The article below entitled A Glorious Death is taken from the book Epitaph II which was published to accompany the TV series of the same name. The chapter on Father Douglas was written by Graeme Lay.
Francis Douglas Memorial College opened in 1959 under the leadership of the De La Salle Brothers and is dedicated to the memory of Fr Francis Vernon Douglas. The De La Salle Brothers, a Catholic chaplain and their lay partners form a dedicated community with the parents in sharing a common mission of providing Christian education for Taranaki boys.
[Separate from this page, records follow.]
(* ===== verification/ReconciliationManifest.v ===== *)
(** * Evidence manifests: [src/src/reconciliation_manifest.rs]

    The material one committed attempt contributes to the evidence manifest: the
    digest of each source's accepted inventory and of its result (the first is in
    [src/src/reconciliation_commit.rs]), the provenance of each observation, and
    the canonical mutation material of the reducer; and the manifest frozen from
    it.  The shared manifest encoding ([radroots_trade]) is an interface. *)

From Stdlib Require Import Sorted.
From stdpp Require Import list strings sorting.
From S2P Require Import Prelude.
From S2P Require Import Sql.
From S2P Require Import Interfaces.
From S2P Require Import SourceIngest.
From S2P Require Import StateTrade.
From S2P Require Import ReconciliationJob.
From S2P Require Import ReconciliationAttempt.
From S2P Require Import ReconciliationReplay.

Module Manifest.
Import Evidence Source Attempt Replay.

Definition SOURCE_INVENTORY_DIGEST_DOMAIN : bytes :=
  as_bytes "radroots.rhi.reconciliation_source_inventory.v1" ++ [0].
Definition SOURCE_RESULT_DIGEST_DOMAIN : bytes :=
  as_bytes "radroots.rhi.reconciliation_manifest_source_result.v1" ++ [0].
Definition PROVENANCE_DIGEST_DOMAIN : bytes :=
  as_bytes "radroots.rhi.evidence_provenance.v1" ++ [0].
Definition RHI_REDUCER_MAXIMUM_MUTATIONS : Z := 65536.
Definition RHI_REDUCER_MAXIMUM_MUTATION_MATERIAL_BYTES : Z := 134217728.

Inductive RhiReconciliationScopePrerequisites : Type := Satisfied | Unsatisfied.

Inductive RhiReconciliationManifestErrorKind : Type :=
| InvalidObservationTime | InvalidCommittedInventory.

(** ** The shared vocabulary of [radroots_trade::evidence] *)

Inductive SourceCompletion : Type := SourceComplete | SourceIncomplete | SourceUnsupported.

Definition map_completion (value : RhiTradeSourceCompletion) : SourceCompletion :=
  match value with
  | Complete => SourceComplete
  | Unsupported => SourceUnsupported
  | IncompleteTimeout | IncompleteUnavailable | IncompleteResourceLimit | IncompleteUnknown =>
      SourceIncomplete
  end.

Record ManifestSource : Type := MkManifestSource {
  ms_source_id : string;
  ms_required : bool;
  ms_completion : SourceCompletion;
  ms_accepted : Z;
  ms_result_digest : bytes;
}.

Record ManifestObservation : Type := MkManifestObservation {
  mo_source_id : string;
  mo_mutation_id : bytes;
  mo_event_id : bytes;
  mo_event_digest : bytes;
  mo_provenance : bytes;
}.

Inductive RhiReconciliationCoverage : Type :=
| CoverageMissing | CoveragePartial | CoverageScopeSatisfied | CoverageUnsupported.

(** The shared manifest: its validating constructors and what is read of it. *)
Class EvidenceLibrary (M : Type) : Type := {
  source_id_parse : string → bool;
  source_result_ok : bool → SourceCompletion → Z → bool;
  signed_event_digest : bytes → bytes;
  manifest_new : bytes → Z → bytes → Z → RhiReconciliationScopePrerequisites →
    list ManifestSource → list ManifestObservation → option M;
  manifest_trade_id : M → bytes;
  manifest_observed_at : M → Z;
  manifest_policy_digest : M → bytes;
  manifest_observations : M → list ManifestObservation;
  manifest_coverage : M → RhiReconciliationCoverage;
  manifest_digest : M → bytes;
}.

(** A manifest answers what it was built from; its observations are the given ones
    in some order. *)
Class EvidenceLaws (M : Type) `{EvidenceLibrary M} : Prop :=
  manifest_new_fields trade generation policy at_s pre sources observations m :
    manifest_new trade generation policy at_s pre sources observations = Some m →
    manifest_trade_id m = trade ∧ manifest_observed_at m = at_s ∧ manifest_policy_digest m = policy ∧
    ∀ o, o ∈ manifest_observations m ↔ o ∈ observations.

Record RhiReducerMutationMaterial : Type := MkReducerMaterial {
  rm_mutation_id : bytes;
  rm_event_id : bytes;
  rm_content : bytes;
}.

Record RhiCommittedManifestMaterial : Type := MkCommittedMaterial {
  cm_attempt_id : bytes;
  cm_job_id : bytes;
  cm_trade_id : bytes;
  cm_generation : Z;
  cm_policy_digest : bytes;
  cm_latest_finished_unix_ms : Z;
  cm_sources : list ManifestSource;
  cm_observations : list ManifestObservation;
  cm_reducer_mutations : list RhiReducerMutationMaterial;
}.

Section material.
Context `{Sha256}.

(** ** Digests *)

(** One fact of [accepted_inventory_digest_for_facts]. *)
Definition fact_material (f : PersistenceRecord * Z) : bytes :=
  let r := f.1 in
  mutation_id r ++ trade_id r ++ framed (as_bytes (contract_id r)) ++ to_be_bytes 2 (schema_version r)
  ++ event_id r ++ event_signature r ++ author_pubkey r ++ to_be_bytes 4 (event_kind r)
  ++ to_be_bytes 8 (authored_at_unix_s r) ++ framed (canonical_content r)
  ++ framed (canonical_event_json r) ++ to_be_bytes 8 f.2.

(** [update_framed] on lengths that a [u64] holds, which are all lengths in memory. *)
Definition accepted_inventory_digest_for_facts (facts : list (PersistenceRecord * Z)) : option bytes :=
  count ← try_from U32_MAX (Z.of_nat (length facts));
  Some (sha256 (SOURCE_INVENTORY_DIGEST_DOMAIN ++ to_be_bytes 4 count ++ concat (map fact_material facts))).

Definition committed_inventory_digest (part : RhiReconciliationReplayCommitParts) : option bytes :=
  accepted_inventory_digest_for_facts (cp_facts part).

Definition optional_u64 (value : option Z) : bytes :=
  match value with Some v => 1 :: to_be_bytes 8 v | None => [0] end.

Definition optional_cursor (value : option RhiTradeSourceCursor) : bytes :=
  match value with
  | Some c => 1 :: to_be_bytes 8 (created_at_unix_seconds c) ++ cursor_event_id c
  | None => [0]
  end.

Definition flag (b : bool) : Z := if b then 1 else 0.

Definition source_result_digest (plan : RhiReconciliationAttemptPlan) (ordinal : Z)
    (part : RhiReconciliationReplayCommitParts) (inventory_digest : bytes) : option bytes :=
  let res := cp_result part in
  ordinal ← try_from U32_MAX ordinal;
  Some (sha256
    (SOURCE_RESULT_DIGEST_DOMAIN ++ plan_id plan ++ to_be_bytes 4 ordinal ++ cp_request_id part
     ++ framed (as_bytes (cp_source_id part)) ++ cp_trade_id part ++ [flag (cp_required part)]
     ++ cp_policy_digest part ++ cp_selector_digest part ++ cp_replay_id part
     ++ framed (as_bytes (completion_code (outcome res))) ++ to_be_bytes 8 (started_at res)
     ++ to_be_bytes 8 (finished_at res) ++ to_be_bytes 4 (accepted_event_count res)
     ++ to_be_bytes 8 (accepted_event_bytes res) ++ inventory_digest
     ++ to_be_bytes 4 (cp_duplicate_observations part) ++ optional_u64 (cp_first_observed_at part)
     ++ optional_cursor (cp_prior_cursor part) ++ to_be_bytes 8 (cp_overlap_seconds part)
     ++ to_be_bytes 8 (cp_since_unix_seconds part) ++ optional_cursor (cp_cursor_candidate part)
     ++ [flag (bool_decide (is_Some (cp_eligible_cursor part)))])).
(* ===== verification/ReconciliationCommitSafety.v ===== *)
(** * Correctness of reconciliation commits

    What the commit of [ReconciliationCommit] leaves in the tables, that it is
    fenced by the lease, the dirty generation and the checkpoints, and that
    committing an attempt again recognises it and changes nothing. *)

From Stdlib Require Import ZArith Lia Sorted.
From stdpp Require Import sets list strings gmap sorting.
From S2P Require Import Prelude.
From S2P Require Import Sql.
From S2P Require Import Interfaces.
From S2P Require Import SourceIngest.
From S2P Require Import StateTrade.
From S2P Require Import EvidenceHistory.
From S2P Require Import SourceState.
From S2P Require Import ReconciliationJob.
From S2P Require Import ReconciliationAttempt.
From S2P Require Import ReconciliationReplay.
From S2P Require Import ReconciliationManifest.
From S2P Require Import ReconciliationCommit.

Module CommitSafety.
Import Source History SourceState Attempt Replay Manifest Commit.

(** ** The invariant of the tables *)

Record recon_inv (db : reconciliation_db) : Prop := {
  ri_evidence : Evidence.evidence_inv (rd_evidence db);
  ri_dirty : rows_ok (Job.dirty_generations (rd_job db)) = true;
  ri_checkpoints : rows_ok (rd_checkpoints db) = true;
  ri_attempts : rows_ok (rd_attempts db) = true;
  ri_results : rows_ok (rd_results db) = true;
  ri_owned r : r ∈ rd_results db → ∃ a, a ∈ rd_attempts db ∧ ar_attempt_id a = rr_attempt_id r;
}.
Definition decode_outbox (r : outbox_row) : result OperationError OutboxRecord :=
  let? i := blob 32 (ob_outbox_id r) in
  let? text := bounded_text 8 (ob_state r) in
  let? st := decode_outbox_state text in
  let? count := bounded_u16 (ob_target_count r) 1 32 in
  let? required := bounded_u16 (ob_required_target_count r) 0 count in
  let? attempts := bounded_u16 (ob_max_attempts r) 1 RHI_PUBLICATION_ATTEMPT_NUMBER_MAXIMUM in
  let? initial := bounded_u64 (ob_initial_backoff_ms r) 1 60000 in
  let? maximum := bounded_u64 (ob_maximum_backoff_ms r) 1 3600000 in
  reject_if (maximum <? initial) OpInvariant ;?
  let? deadline := bounded_u64 (ob_attempt_deadline_ms r) 100 30000 in
  let? own := optional_owner (ob_lease_owner r) in
  let? expires := optional_millis (ob_lease_expires_unix_ms r) in
  let? next := optional_millis (ob_next_attempt_unix_ms r) in
  reject_if (negb (valid_outbox_shape st next own expires)) OpInvariant ;?
  let? sha := blob 32 (ob_event_sha256 r) in
  let? authority := blob 32 (ob_authority_sha256 r) in
  let? target_set := blob 32 (ob_target_set_sha256 r) in
  let? rev := positive_u64 (ob_revision r) in
  let? created := nonnegative_millis (ob_created_at_unix_ms r) in
  let? updated := nonnegative_millis (ob_updated_at_unix_ms r) in
  Ok (MkOutbox i sha authority target_set count required attempts initial maximum deadline st rev
        next own expires created updated).
Lemma outbox_check_shape r st :
  row_check r = true → ob_state r = outbox_code st →
  valid_outbox_shape st (ob_next_attempt_unix_ms r) (ob_lease_owner r) (ob_lease_expires_unix_ms r)
    = true ∧
  (∀ v, ob_next_attempt_unix_ms r = Some v → 0 ≤ v ≤ I64_MAX) ∧
  (∀ v, ob_lease_expires_unix_ms r = Some v → 0 ≤ v ≤ I64_MAX) ∧
  (∀ b, ob_lease_owner r = Some b → length b = 16%nat).
Proof.
  simpl. unfold outbox_shape_check, blob_of. intros Hc Hst. to_prop. rewrite Hst in *.
  destruct (ob_next_attempt_unix_ms r) as [n|], (ob_lease_owner r) as [b|],
    (ob_lease_expires_unix_ms r) as [e|], st; simpl in *; try discriminate;
    rewrite ?orb_false_r, ?andb_true_r in *; to_prop; inv_int;
    repeat match goal with H : (_ =? _)%nat = true |- _ => apply Nat.eqb_eq in H end;
    split_and!; try done; try (apply Z.ltb_lt; lia); intros ? [= <-]; done || lia.
Qed.

Lemma decode_outbox_total r :
  row_check r = true → live_owner r → ∃ o, decode_outbox r = Ok o ∧ outbox_view r o.
Proof.
  intros Hc Hown. pose proof Hc as Hc'. simpl in Hc'. unfold outbox_columns_check, blob_of in Hc'.
  to_prop.
  match goal with H : one_of _ _ = true |- _ => apply outbox_state_valid in H as [st Hst] end.
  destruct (outbox_check_shape r st Hc Hst) as (Hs & Hn & He & Ho).
  set (o := MkOutbox (ob_outbox_id r) (ob_event_sha256 r) (ob_authority_sha256 r)
              (ob_target_set_sha256 r) (ob_target_count r) (ob_required_target_count r)
              (ob_max_attempts r) (ob_initial_backoff_ms r) (ob_maximum_backoff_ms r)
              (ob_attempt_deadline_ms r) st (ob_revision r) (ob_next_attempt_unix_ms r)
              (ob_lease_owner r) (ob_lease_expires_unix_ms r) (ob_created_at_unix_ms r)
              (ob_updated_at_unix_ms r)).
  assert (outbox_view r o) as Hv by (by split).
  exists o. split; [|done]. apply decode_outbox_Ok. split; [done|]. inv_int.
  repeat match goal with H : (_ =? _)%nat = true |- _ => apply Nat.eqb_eq in H end.
  split; simpl; try done; try lia. intros b Hb. split; [by apply Ho|by apply Hown].
Qed.
(** The converse of [target_key_facts]. *)
Lemma validate_targets_intro o ts :
  Z.of_nat (length ts) = target_count o → Z.of_nat (length ts) ≤ 32 →
  (∀ i t, ts !! i = Some t → ordinal t = Z.of_nat i) →
  Z.of_nat (length (List.filter required ts)) = required_target_count o →
  NoDup (map relay_id ts) →
  Forall (λ t, Authority.valid_relay_id (relay_id t) = true) ts →
  sha256 (TARGET_SET_DOMAIN ++ to_be_bytes 4 (target_count o) ++ concat (map target_digest_part ts))
    = outbox_target_set_sha256 o →
  validate_targets o ts = Ok tt.
Proof.
  intros Hlen H32 Hord Hreq Hnd Hval Hd.
  unfold validate_targets, RHI_PUBLICATION_TARGET_ORDINAL_MAXIMUM.
  assert (forallb (λ p, ordinal p.2 =? Z.of_nat p.1) (zip (seq 0 (length ts)) ts) = true) as ->.
  { apply forallb_forall. intros [i t] Hin%list_elem_of_In. apply list_elem_of_lookup in Hin as [k Hk].
    apply lookup_zip_with_Some in Hk as (i' & t' & [= <- <-] & Hi & Ht).
    apply lookup_seq in Hi as [-> _]. simpl. rewrite (Hord _ _ Ht). by apply Z.eqb_eq. }
  rewrite Hlen, Hreq, !Z.eqb_refl. rewrite (proj2 (Z.ltb_ge _ _)) by lia. cbn [negb orb reject_if and_then].
  assert (repeated_relay ts = false) as ->.
  { clear -Hnd. induction ts as [|t ts IH]; simpl in *; [done|]. inversion Hnd as [|? ? Hn Hnd']; subst.
    rewrite IH by done. rewrite orb_false_r. destruct (existsb _ ts) eqn:E; [|done]. exfalso.
    apply Hn. apply existsb_exists in E as (u & Hu & <-%String.eqb_eq). apply list_elem_of_fmap.
    exists u. split; [done|by apply list_elem_of_In]. }
  cbn [reject_if and_then].
  destruct (collect_total (λ t, ok_or (try_from U64_MAX (Z.of_nat (length (as_bytes (relay_id t)))))
              OpInvariant) ts) as [us ->].
  { eapply Forall_impl; [|exact Hval]. intros t Ht. exists (Z.of_nat (length (as_bytes (relay_id t)))).
    apply ok_or_Ok, try_from_Some. apply valid_relay_id_length in Ht. rewrite <- length_as_bytes in Ht.
    unfold_max. split; [done|lia]. }
  cbn [and_then]. rewrite Hd, bytes_eqb_refl. done.
Qed.

Lemma filter_stored ts :
  length (List.filter required ts) =
  length (List.filter Authority.target_required
            (map (λ t, Authority.MkTarget (ordinal t) (relay_id t) (required t)) ts)).
Proof.
  induction ts as [|t ts IH]; simpl; [done|]. destruct (required t); simpl; [by f_equal|done].
Qed.

Lemma authorized_inventory `{!Sha256Laws} {V} `{JsonValue V, !JsonWriter V} au b o ts :
  Authority.authority_ok au → from_authority au = Some b → validate_authority o b = Ok tt →
  Forall target_ok ts →
  let stored := map (λ t, Authority.MkTarget (ordinal t) (relay_id t) (required t)) ts in
  (validate_targets o ts = Ok tt → stored = Authority.targets au ∨ sha256_collision) ∧
  (stored = Authority.targets au → validate_targets o ts = Ok tt).
Proof.
  intros (Ht & _ & Hset & _) (Hbs & Hbc & Hbr)%from_authority_Some
    (Hs & Hc & Hr & _)%validate_authority_Ok Hok stored.
  pose proof (Authority.target_set_digest_Ok _ _ Hset) as Hdig. split.
  - intros (Hlen & H32 & Hord & _ & Hnd & Hd)%target_key_facts.
    rewrite Hs, Hbs, Hdig, (inventory_digest ts), Hc, Hbc in Hd.
    apply sha256_inj_or_collision in Hd as [Hd|]; [left|by right].
    do 2 apply app_inv_head in Hd. apply Authority.target_materials_inj in Hd; [done| |done|].
    + unfold Authority.targets_ok, Authority.RHI_PUBLICATION_MAX_TARGETS. rewrite length_map, map_map.
      split_and!; try done.
      * intros i t Hi. apply list_lookup_fmap_Some in Hi as (u & -> & Hu). simpl. by apply Hord.
      * apply Forall_map. eapply Forall_impl; [|exact Hok]. by intros t [].
    + unfold stored. rewrite length_map. apply Nat2Z.inj. congruence.
  - intros Heq. destruct Ht as (H32 & Hord & Hnd & Hv). rewrite <- Heq in *.
    unfold stored in *. rewrite length_map in *. rewrite map_map in Hnd.
    unfold Authority.RHI_PUBLICATION_MAX_TARGETS in H32.
    apply validate_targets_intro; try done; try congruence.
    + intros i t Hi. specialize (Hord i (Authority.MkTarget (ordinal t) (relay_id t) (required t))).
      apply Hord. by rewrite (list_lookup_fmap _ ts i), Hi.
    + rewrite filter_stored. congruence.
    + rewrite Forall_map in Hv. done.
    + rewrite Hs, Hbs, Hdig, inventory_digest, Hc, Hbc. done.
Qed.

End history.

End History.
Father Francis Douglas. It was to honour the memory of this man that this college was so named. How he died is uncertain. Where he died is unknown. Why he died has never been established. For that matter it has never been established that he did, in fact, die. But since that day in 1943 when the Japanese led him away, no one was ever to see or hear from Columban Father Francis Vernon Douglas again. Vernon believed in taking time before making important decisions. After graduating from high school, he worked in the Post Office of his hometown in Thorndon, New Zealand, for a year before making any plans about the future. He wanted time to think things out, investigate all the options before choosing one. When he did decide - it was the Priesthood.
In 1934 he was ordained for the Archdiocese of Wellington. Even then he felt a pull to the missions - but spent the next three years in New Plymouth as assistant priest. But he knew "something greater" was still before him.
Part of that "something greater" he found in the Columban Fathers. In 1937 he joined them and following a year of training and missionary formation in Australia, went to the Philippines.
The first months in his new ministry were spent learning the language and customs of the Philippine people. In 1939 he was appointed pastor of Pililla, a town of 10,000 on the island of Luzon. Rumours of war spreading to countries of the Far East were beginning even then. "War or no war, I'll stick it out here," Fr. Douglas wrote home in 1940. Pililla was his mission...he'd remain.
The people were poor, their faith even more so. It was a small, struggling town when Father Francis Douglas arrived - with a half-ruined church, a dilapidated presbytery and a mere handful of practicing Catholics. His work was clearly cut out for him and it wasn't going to be easy.
Fr. Douglas began with the youth. “They're the future of the Church here, and they also seem the best avenue to reaching other people," he said. Within a few months he organized a troop of Boy Scouts and began working with the older youths of Pililla organising recreational activities and a social action committee.
Before long, his labours began to bear fruits. The Church was repaired, the presbytery made habitable and faith was gradually coming back to the people. "Think I've made a sound start-but still so much to be done...." he wrote again in 1940.
Much did remain to be done - but Fr. Douglas was not the man who would do it. The Japanese invaded the Philippines shortly after Pearl Harbor was bombed in December, 1941. Although he had ample time to escape, he stuck to his earlier decision. For him, leaving his people in such a time of need would have been self-defeating. "They have nowhere else to go- nor do I," he wrote.
For two years, Fr. Douglas lived the precarious existence of those who will not collaborate and cannot revolt. As a Priest and foreigner, he was suspect by the Japanese in his every move. Often he was taken in for questioning, held for hours and accused of being a spy against the Japanese. But he knew nothing to satisfy their intensive interrogations. He was simply a Priest, a missionary doing his job in an occupied country of anything else about the war he was ignorant.
On June 25, 1943, Fr. Douglas was arrested by Japanese soldiers, who were trying to stamp out guerrilla activity in the mountains near Pililla. He was taken to a Church in the neighbouring town of Paete and beaten and then tied to a pillar in the baptistry for three days. At one point during his confinement, Fr. Douglas was subjected to the "water torture." A large funnel was inserted in his mouth and water poured through until his stomach became hideously bloated. A wooden slab was then placed across his middle which the soldiers jumped on.
According to one report, the Japanese suspected Fr. Douglas had been hearing the confessions of resistance guerrilla fighters who hid out in the surrounding hills. Through means of the "water torture," they attempted to make him reveal the guerrilla's whereabouts and any pertinent information confided in the confessional. Whether or not he was aware of the guerrillas, Fr. Douglas remained silent through the whole ordeal. At his request he was allowed to make his confession to a native Filipino Priest in the presence of a Japanese interpreter. The Priest later recounted the physical appearance of Fr. Frank at the time. "His face was bloody, one eye was blackened and swollen and his arms were covered with infected cuts and sores."
At the end of the third day, as darkness was coming on, the Japanese took Fr. Frank from the Church and dragged him to a military truck surrounded by soldiers with fixed bayonets. The truck drove away from Paete towards Santa Cruz. When it returned later that night, Japanese soldiers were its only occupants. Fr. Douglas’ "something greater" was completed somehow, somewhere in the time between. His body was never found.